The threat posed by the Islamist militant group Boko Haram has prompted the president of Nigeria Goodluck Jonathan to declare a state of emergency in some parts of the Muslim-dominated north of the country.

Boko Haram, which seeks to establish a strict shariah state in all of Nigeria, has killed hundreds of people as part of a savage wave of attacks designed to destabilize the government.

On brazen Christmas Day attacks, the group killed dozens of people, including Christians attending church services.

Initially, Boko Haram targeted police, state security forces and politicians; however, they have recently expanded their violence upon the civilian population.
Jonathan's order will be enforced in the Yobe and Borno states in the north-east, Plateau state in central Nigeria and Niger state in the east.

He has also ordered some parts of the country's borders sealed off until further notice.

The president, a Christian, has vowed to “crush” Boko Haram.

The temporary closure of our borders in the affected areas is only an interim measure designed to address the current security challenges, he said in a television broadcast to the nation.

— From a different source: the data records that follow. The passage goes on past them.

(** What [buildViewpoint] makes of it. *)
Definition both_cameras_viewpoint : Viewpoint :=
  mkViewpoint (mkUUID 1) None
    (Some (mkOrthogonalCamera
             (mkPoint (VFloat 0 0) (VFloat 0 0) (VFloat 10 0))
             (mkDirection (VFloat 0 0) (VFloat 0 0) (VFloat (-1) 0))
             (mkDirection (VFloat 0 0) (VFloat 1 0) (VFloat 0 0))
             (VFloat 1 0)))
    (Some (mkPerspectiveCamera
             (mkPoint (VFloat 5 0) (VFloat 5 0) (VFloat 5 0))
             (mkDirection (VFloat (-1) 0) (VFloat (-1) 0) (VFloat (-1) 0))
             (mkDirection (VFloat 0 0) (VFloat 0 0) (VFloat 1 0))
             (VFloat 60 0)))
    [] [] [].

(** Components records: without a coloring section, with a coloring section
    that has no color record, with an empty coloring element, and with one
    color record that carries no color value. *)
Definition components_without_coloring : value :=
  VDict [("Visibility", VDict [])].

Definition components_with_no_colors : value :=
  VDict [("Visibility", VDict []); ("Coloring", VDict [("Color", VList [])])].

Definition components_with_empty_coloring : value :=
  VDict [("Visibility", VDict []); ("Coloring", VNone)].

Definition components_with_blank_color : value :=
  VDict [("Visibility", VDict []);
         ("Coloring", VDict [("Color", VList [VDict [("Component", VList [])]])])].

Definition sample_color_record : value :=
  VDict [("@Color", VStr "FF00FF00");
         ("Component", VList [VDict [("@IfcGuid", VStr "0fdpeZZEX3FwJ7x0ox5kzF")]])].


(** A topic with the mandatory fields only. *)
Definition minimal_topic : list (string * value) :=
  [("@Guid", sample_guid "2"); ("Title", VStr "Clash at axis B");
   ("CreationDate", VStr "2019-05-01T10:00:00Z");
   ("CreationAuthor", VStr "a@b.c")].

(** A markup with two comments, the first pointing at the viewpoint of the
    markup, the second at a viewpoint the markup does not have. *)
Definition sample_comment (id viewpoint : string) : value :=
  VDict [("@Guid", sample_guid id); ("Date", VStr "2019-05-02T08:30:00Z");
         ("Author", VStr "a@b.c"); ("Comment", VStr "see the view");
         ("Viewpoint", VDict [("@Guid", sample_guid viewpoint)])].

Definition sample_viewpoint_entry (id file : string) : value :=
  VDict [("@Guid", sample_guid id); ("Viewpoint", VStr file);
         ("Snapshot", VStr "snapshot.png")].

Definition sample_markup_record : value :=
  VDict [("Topic", VDict minimal_topic);
         ("Comment", VList [sample_comment "4" "5"; sample_comment "6" "7"]);
         ("Viewpoints", VList [sample_viewpoint_entry "5" "viewpoint.bcfv"])].

(** ** Sample worlds *)

(** The schema files [copySchemas] puts into the temporary directory. *)
Definition all_schemas : list string :=
  ["/tmp/project.xsd"; "/tmp/extensions.xsd"; "/tmp/markup.xsd";
   "/tmp/version.xsd"; "/tmp/visinfo.xsd"].

(** A world given by the schema files that are on disk, the record tree of
    each of its documents and the topic directories: a schema on disk
    loads, every document validates, a document that is not there cannot be
    decoded, and [pprint] is not imported. *)
Definition world_with (schemas : list string) (files : list (string * value))
    (dirs : list string) : World.
Proof.
  refine
    {| DEBUG := false;
       printErr_takes_file := false;
       getSystemTmp := "/tmp";
       copySchemas := fun tmp =>
         (Some (os_path_join tmp "project.xsd"),
          Some (os_path_join tmp "extensions.xsd"),
          Some (os_path_join tmp "markup.xsd"),
          Some (os_path_join tmp "version.xsd"),
          Some (os_path_join tmp "visinfo.xsd"));
       zip_extractall := fun _ _ => Return ();
       zip_open := fun _ => Return ();
       os_path_exists := fun path =>
         existsb (String.eqb path) schemas
         || bool_decide (is_Some (dict_get path files));
       os_path_abspath := fun path => path;
       XMLSchema_init := fun schema =>
         if existsb (String.eqb schema) schemas then Return ()
         else Raise (OtherError "no such schema");
       schema_validate := fun _ _ => None;
       schema_is_valid := fun _ _ => Return true;
       schema_to_dict := fun schema path =>
         if existsb (String.eqb schema) schemas
         then match dict_get path files with
              | Some tree => Return tree
              | None => Raise (OtherError "no such file")
              end
         else Raise (OtherError "no such schema");
       schema_to_dict_lax := fun schema path =>
         if existsb (String.eqb schema) schemas
         then match dict_get path files with
              | Some tree => Return (tree, [])
              | None => Raise (OtherError "no such file")
              end
         else Raise (OtherError "no such schema");
       getDirectories := fun _ => dirs;
       lax_decoding_loads := _ |}.
  intros schemaPath file r.
  destruct (existsb (String.eqb schemaPath) schemas); [reflexivity|discriminate].
Defined.

(** The world in which all the schema files are on disk. *)
Definition world_of (files : list (string * value)) (dirs : list string) : World :=
  world_with all_schemas files dirs.

Definition version_file (id : string) : string * value :=
  ("/tmp/issues.bcf/bcf.version",
   VDict [("@VersionId", VStr id); ("DetailedVersion", VStr id)]).

(** A viewpoint document whose perspective camera has a position only. *)
Definition broken_viewpoint_record : value :=
  VDict [("@Guid", sample_guid "8");
         ("PerspectiveCamera", VDict [("CameraViewPoint", sample_vector 5 5 5)])].

(** An archive of version 2.1 with one topic, its viewpoint document and a
    broken one beside it. *)
Definition sample_files : list (string * value) :=
  [version_file "2.1";
   ("/tmp/issues.bcf/topic-1/markup.bcf", sample_markup_record);
   ("/tmp/issues.bcf/topic-1/viewpoint.bcfv", both_cameras_record);
   ("/tmp/issues.bcf/topic-1/broken.bcfv", broken_viewpoint_record)].

Definition sample_world : World := world_of sample_files ["topic-1"].

(** The same archive with a version descriptor of BCF 2.0. *)
Definition old_version_world : World := world_of [version_file "2.0"] ["topic-1"].

Definition sample_reference (id : Z) (file : string) : ViewpointReference :=
  mkViewpointReference (mkUUID id) (Obj (mkUri (VStr file))) (Raw VNone)
    (VInt (-1)) None.

(** A memory holding a reference to the viewpoint document and one to the
    broken document. *)
Definition two_references : Mem :=
  mkMem [sample_reference 5 "viewpoint.bcfv"; sample_reference 8 "broken.bcfv"] [] "".

(** A markup whose second viewpoint reference names the broken document. *)
Definition markup_with_broken_viewpoint : value :=
  VDict [("Topic", VDict minimal_topic);
         ("Viewpoints", VList [sample_viewpoint_entry "5" "viewpoint.bcfv";
                               sample_viewpoint_entry "8" "broken.bcfv"])].

Definition skipping_world : World :=
  world_of [version_file "2.1";
            ("/tmp/issues.bcf/topic-1/markup.bcf", markup_with_broken_viewpoint);
            ("/tmp/issues.bcf/topic-1/viewpoint.bcfv", both_cameras_record);
            ("/tmp/issues.bcf/topic-1/broken.bcfv", broken_viewpoint_record)]
    ["topic-1"].

(** A markup document with a comment and no topic. *)
Definition markup_without_topic : value :=
  VDict [("Comment", VList [sample_comment "4" "5"])].

(** An archive of three topic directories, the second with the markup
    without a topic. *)
Definition topicless_world : World :=
  world_of [version_file "2.1";
            ("/tmp/issues.bcf/topic-1/markup.bcf", sample_markup_record);
            ("/tmp/issues.bcf/topic-1/viewpoint.bcfv", both_cameras_record);
            ("/tmp/issues.bcf/topic-2/markup.bcf", markup_without_topic);
            ("/tmp/issues.bcf/topic-3/markup.bcf", sample_markup_record);
            ("/tmp/issues.bcf/topic-3/viewpoint.bcfv", both_cameras_record)]
    ["topic-1"; "topic-2"; "topic-3"].


(** An archive with a project document, in a world where the project
    schema is not on disk. *)
Definition sample_project_record : value :=
  VDict [("Project", VDict [("@ProjectId", sample_guid "9");
                            ("Name", VStr "Tower")])].

Definition schemaless_world (dirs : list string) : World :=
  world_with ["/tmp/extensions.xsd"; "/tmp/markup.xsd"; "/tmp/version.xsd";
              "/tmp/visinfo.xsd"]
    [version_file "2.1";
     ("/tmp/issues.bcf/project.bcfp", sample_project_record);
     ("/tmp/issues.bcf/topic-1/markup.bcf", sample_markup_record);
     ("/tmp/issues.bcf/topic-1/viewpoint.bcfv", both_cameras_record)]
    dirs.


(** * Theorems *)

Example sample_UUID_ex :
  sample_UUID (VStr "00000000-0000-0000-0000-0000000000ff") = Return (mkUUID 255).
Proof. reflexivity. Qed.

Example sample_parse_ex :
  sample_parse (VStr "2019-05-01T10:00:00Z")
  = Return (mkDatetime 2019 5 1 10 0 0 0 (Some 0))
  ∧ sample_parse (VStr "yesterday") = Raise ValueError.
Proof. split; reflexivity. Qed.

Example os_path_join_ex :
  os_path_join "/tmp/x" "bcf.version" = "/tmp/x/bcf.version"
  ∧ os_path_join "/tmp/x/" "a" = "/tmp/x/a"
  ∧ os_path_join "/tmp/x" "/abs" = "/abs"
  ∧ os_path_basename "dir/issues.bcf" = "issues.bcf".
Proof. repeat split; reflexivity. Qed.

(** ** project.py *)

Lemma States_isOriginal_true (s : States) : States_isOriginal s = true ↔ s = ORIGINAL.
Proof. unfold States_isOriginal. by rewrite bool_decide_eq_true. Qed.

Lemma SimpleElement_getStateList_elem (me : node) (e : SimpleElement) x :
  x ∈ SimpleElement_getStateList me e ↔ x = (se_state e, me) ∧ se_state e ≠ ORIGINAL.
Proof.
  unfold SimpleElement_getStateList, SimpleElement_isOriginal, States_isOriginal.
  case_bool_decide; simpl.
  - rewrite elem_of_nil. naive_solver.
  - rewrite list_elem_of_singleton. naive_solver.
Qed.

Jonathan has asked his chief of defense to form a special counter-terrorism force to quell the violence.

Jonathan had earlier described Boko Haram as “cancerous.”

Nigeria being the body, they want to kill it, Jonathan reportedly said. But nobody will allow them to do that. We will crush the terrorists. If there are institutions... which are harboring terrorists, we will deal with them.

Boko Haram's ceaseless violence has prompted tens of thousands of people to flee Maiduguri in Borno State, as well as other regions.

The crisis has assumed a terrorist dimension, Jonathan said. I therefore urge the political leadership [in northern local governments] to give maximum cooperation to ensure that the situation is brought under control.

BBC reported that Nigeria's neighbors, Chad and Cameroon, are so concerned about the spiraling violence in Nigeria that they are seeking ways to prevent the mass killings from spilling across the borders.
Meanwhile, fears are growing that Nigeria may sink into a deadly sectarian civil war. Christian leaders have vowed they will defend themselves from further attacks if the military cannot sufficiently protect them.

Nigeria, the most populous nation in Africa and largest oil producer, has long been wracked by tribal conflicts as well as religious clashes between the Muslim north and the Christian-dominated south.

However, it is unclear who forms the leadership of Boko Haram, a group that seems to be based on the Taliban. The group's name means “Western education is sinful.”